As highlighted above, European financials outperformed in February. The outperformance comes despite a mixed Q4 banks’ results season (consensus 2019 EPS was -2% in the last month) with revenues affected by weaker trading activity as well as headwinds to net interest income from low interest rates and volume growth. This was partially offset by a continued benign asset quality environment (the corollary of low interest rates) with provisioning remaining at very low levels. Dividends broadly came in line with expectations leading to high total yields (including buy-backs) at Lloyds Banking Group (9.5%), Intesa Sanpaolo (10.1%), ING Groep (6.2%) and DNB (6.8%) which are all held in the Trust.

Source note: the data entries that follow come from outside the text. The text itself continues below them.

(* ===== verification/Transport.v ===== *)
(** * The transport ([crates/pesit-io/src/transport.rs])

    Entities on a byte stream: written with a two-byte length in front
    ([LengthPrefixed]) or back to back ([Raw]), where the reader delimits single
    FPDUs by their own length. The reader side of a stream is what is left to
    read and the error that follows it; its check bytes flag is shared with the
    link. *)

From S2P Require Import Prelude Pi Kinds Crc Ebcdic Fpdu Link.
Open Scope Z_scope.

Inductive Framing : Type := LengthPrefixed | Raw.

Definition MAX_ENTITY : nat := Z.to_nat 0xFFFF + 2 + Crc.CRC_LEN.

Record FrameReader : Type := mkFrameReader {
  inner : bytes;
  ending : TransportError;
  r_framing : Framing;
  r_crc : bool;
  r_max_len : nat;
  first : bool;
  probe_crc : bool;
}.

(** ** Reading *)

Definition R (A : Type) : Type := FrameReader → FrameReader * outcome TransportError A.

#[global] Instance R_ret : MRet R := λ _ a r, (r, Ok a).
#[global] Instance R_bind : MBind R := λ _ _ f m r,
  match m r with
  | (r, Ok a) => f a r
  | (r, Err e) => (r, Err e)
  | (r, Panic) => (r, Panic)
  end.

Definition fail {A} (e : TransportError) : R A := λ r, (r, Err e).
Definition asks {A} (f : FrameReader → A) : R A := λ r, (r, Ok (f r)).

Definition updates (f : FrameReader → FrameReader) : R unit := λ r, (f r, Ok tt).

Definition with_inner (b : bytes) (r : FrameReader) : FrameReader :=
  mkFrameReader b (ending r) (r_framing r) (r_crc r) (r_max_len r) (first r) (probe_crc r).

(** [std::mem::replace(&mut self.first, false)], and of [self.probe_crc]. *)
Definition take_first : R bool := λ r,
  (mkFrameReader (inner r) (ending r) (r_framing r) (r_crc r) (r_max_len r) false (probe_crc r), Ok (first r)).
Definition take_probe : R bool := λ r,
  (mkFrameReader (inner r) (ending r) (r_framing r) (r_crc r) (r_max_len r) (first r) false, Ok (probe_crc r)).

Definition store_crc (on : bool) (r : FrameReader) : FrameReader :=
  mkFrameReader (inner r) (ending r) (r_framing r) on (r_max_len r) (first r) (probe_crc r).

(** What a stream that ends too early still had is lost. *)
Definition read_exact_or_closed (n : nat) : R bytes := λ r,
  if (n <=? length (inner r))%nat
  then (with_inner (drop n (inner r)) r, Ok (take n (inner r)))
  else (with_inner [] r, Err (ending r)).

(** Whether a raw CONNECT has PI 1 = 1. *)
Definition connect_requests_crc (fpdu : bytes) : bool :=
  match Fpdu.decode_lenient fpdu with
  | Ok f => bool_decide (Fpdu.get_num f Pi.Crc = Some 1)
  | _ => false
  end.

Definition read_prefixed (declared : nat) : R bytes :=
  max_len ← asks r_max_len;
  if (max_len <? declared)%nat then fail (TooLarge declared max_len)
  else if (declared =? 0)%nat then fail (Invalid 0)
  else read_exact_or_closed declared.

Definition is_connect (v : bytes) : bool := bool_decide (get_range v 2 4 = Some [0x40; 0x20]).

Definition read_raw (head : bytes) (declared : nat) : R bytes :=
  if (declared <? Fpdu.HEADER_LEN)%nat then fail (Invalid declared)
  else
    crc ← asks r_crc;
    let extra := if crc : bool then Crc.CRC_LEN else 0%nat in
    max_len ← asks r_max_len;
    if (max_len <? declared + extra)%nat then fail (TooLarge (declared + extra) max_len)
    else
      rest ← read_exact_or_closed (declared + extra - 2);
      let v := head ++ rest in
      probe ← take_probe;
      if probe && (extra =? 0)%nat && is_connect v && connect_requests_crc v then
        check ← read_exact_or_closed Crc.CRC_LEN;
        updates (store_crc true) ;; mret (v ++ check)
      else mret v.

Definition starts_preconnect (head : bytes) : bool := bool_decide (head = take 2 Ebcdic.PRECONNECT_MAGIC).
Definition starts_answer (head : bytes) : bool :=
  bool_decide (head = take 2 Ebcdic.PRECONNECT_ACK) || bool_decide (head = take 2 Ebcdic.PRECONNECT_NAK).

Definition read_entity : R bytes :=
  head ← read_exact_or_closed 2;
  is_first ← take_first;
  if is_first && starts_preconnect head then
    rest ← read_exact_or_closed (Ebcdic.PRECONNECT_LEN - 2); mret (head ++ rest)
  else if is_first && starts_answer head then
    rest ← read_exact_or_closed 2; mret (head ++ rest)
  else
    let declared := match head with b0 :: b1 :: _ => Z.to_nat (of_be16 b0 b1) | _ => 0%nat end in
    framing ← asks r_framing;
    match framing with
    | LengthPrefixed => read_prefixed declared
    | Raw => read_raw head declared
    end.

(** The reader task of a link: what it queues until the first error. *)
Fixpoint reader_task (fuel : nat) (r : FrameReader) : list Arrival :=
  match fuel with
  | O => []
  | S fuel =>
      match read_entity r with
      | (r, Ok e) => Entity e :: reader_task fuel r
      | (_, Err e) => [Failure e]
      | (_, Panic) => []
      end
  end.

(** ** Writing

    A fault is a write that fails after some bytes have left, in [write_all] or
    in [flush]. *)
Record FrameWriter : Type := mkFrameWriter {
  written : bytes;
  w_framing : Framing;
  faults : list (option nat);
}.

Definition write_all (b : bytes) (w : FrameWriter) : FrameWriter * outcome TransportError unit :=
  match faults w with
  | Some n :: fs => (mkFrameWriter (written w ++ take n b) (w_framing w) fs, Err TransportIo)
  | fs => (mkFrameWriter (written w ++ b) (w_framing w) (tail fs), Ok tt)
  end.

Definition write_entity (e : bytes) (w : FrameWriter) : FrameWriter * outcome TransportError unit :=
  if (Z.to_nat 0xFFFF <? length e)%nat then (w, Err (TooLarge (length e) (Z.to_nat 0xFFFF)))
  else
    match w_framing w with
    | LengthPrefixed => write_all (be16 (Z.of_nat (length e)) ++ e) w
    | Raw => write_all e w
    end.

Definition write_raw (b : bytes) (w : FrameWriter) : FrameWriter * outcome TransportError unit := write_all b w.

(** Both sides of a stream: [input] is what will be read and [e] how it ends. *)
Definition split (input : bytes) (e : TransportError) (framing : Framing) (max_len : nat) (faults : list (option nat))
    : FrameReader * FrameWriter :=
  (mkFrameReader input e framing false (Nat.min max_len MAX_ENTITY) true true, mkFrameWriter [] framing faults).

During the month we visited companies in Mumbai and Chennai which gave us the opportunity to discuss certain issues which have weighed on the sector recently. Overall, the meetings highlighted the current opportunity for private sector banks (the focus of our Indian exposure) given the liquidity and capital constraints on non-bank financial companies (NBFCs) and public sector banks respectively. The recent liquidity crunch has also improved private sector banks’ pricing power with loan repricing allowing them to offset higher funding costs.
In relation to Indian NBFCs, which were affected by a funding crisis at the end of 2018, it was clear that liquidity constraints have eased but the market is now more discerning in the pricing at which it will fund NBFCs. Asset quality improvements are expected to continue this year supported by improvements in the rural economy which has benefited from infrastructure spend (the amount, in kilometres, of roads built per annum has tripled under Modi) and Jan Dhan (financial inclusion programme, 340 million new bank accounts opened since 2014) and Aadhaar (biometric database) with stimulus to farmers now not siphoned off to intermediaries.
At the end of the month Berkshire Hathaway released its results and Warren Buffet’s annual letter to shareholders. While we do not own Berkshire Hathaway currently and he has come under criticism for some of his investments in technology, and more recently Kraft Heinz, it is instructive that in the second half of 2018 he increased Berkshire Hathaway’s exposure to US banks by $15bn, an area he arguably has done extremely well in, starting two new holdings in JPMorgan and PNC, both held in the Trust, with the only bank he reduced being Wells Fargo.
An abbreviated version of him talking on CNBC about his investment in US banks is also interesting:
“They’re very good investments at sensible prices, based on my thinking. And they’re cheaper than other businesses that are also good businesses by some margin. I was dumb not buying it [JPMorgan] earlier. But it’s a very well-managed bank. You can find a bank like JPMorgan, a business that earns 15% or 16% or 17% on net tangible equity, that’s incredible in a world of 3% bonds. Because if you have an instrument that could compound at 15% for 10 years and use the added capital, that’s worth way more than three times tangible equity at current interest rates, way more.” At the end of January, JPMorgan was trading on 1.9 times tangible book value.
We took the opportunity to add to our holding in Swedbank on the back of the fall in its share price as we think the fall is overdone. Despite the lack of visibility in the short term it remains a very good bank. We also added to our holding in AIA Group and to several of our UK holdings, including OneSavings Bank and Charter Court Financial Services. Against these we reduced a number of other holdings, including BNP Paribas and Wells Fargo, while we also sold our holding in Caixabank.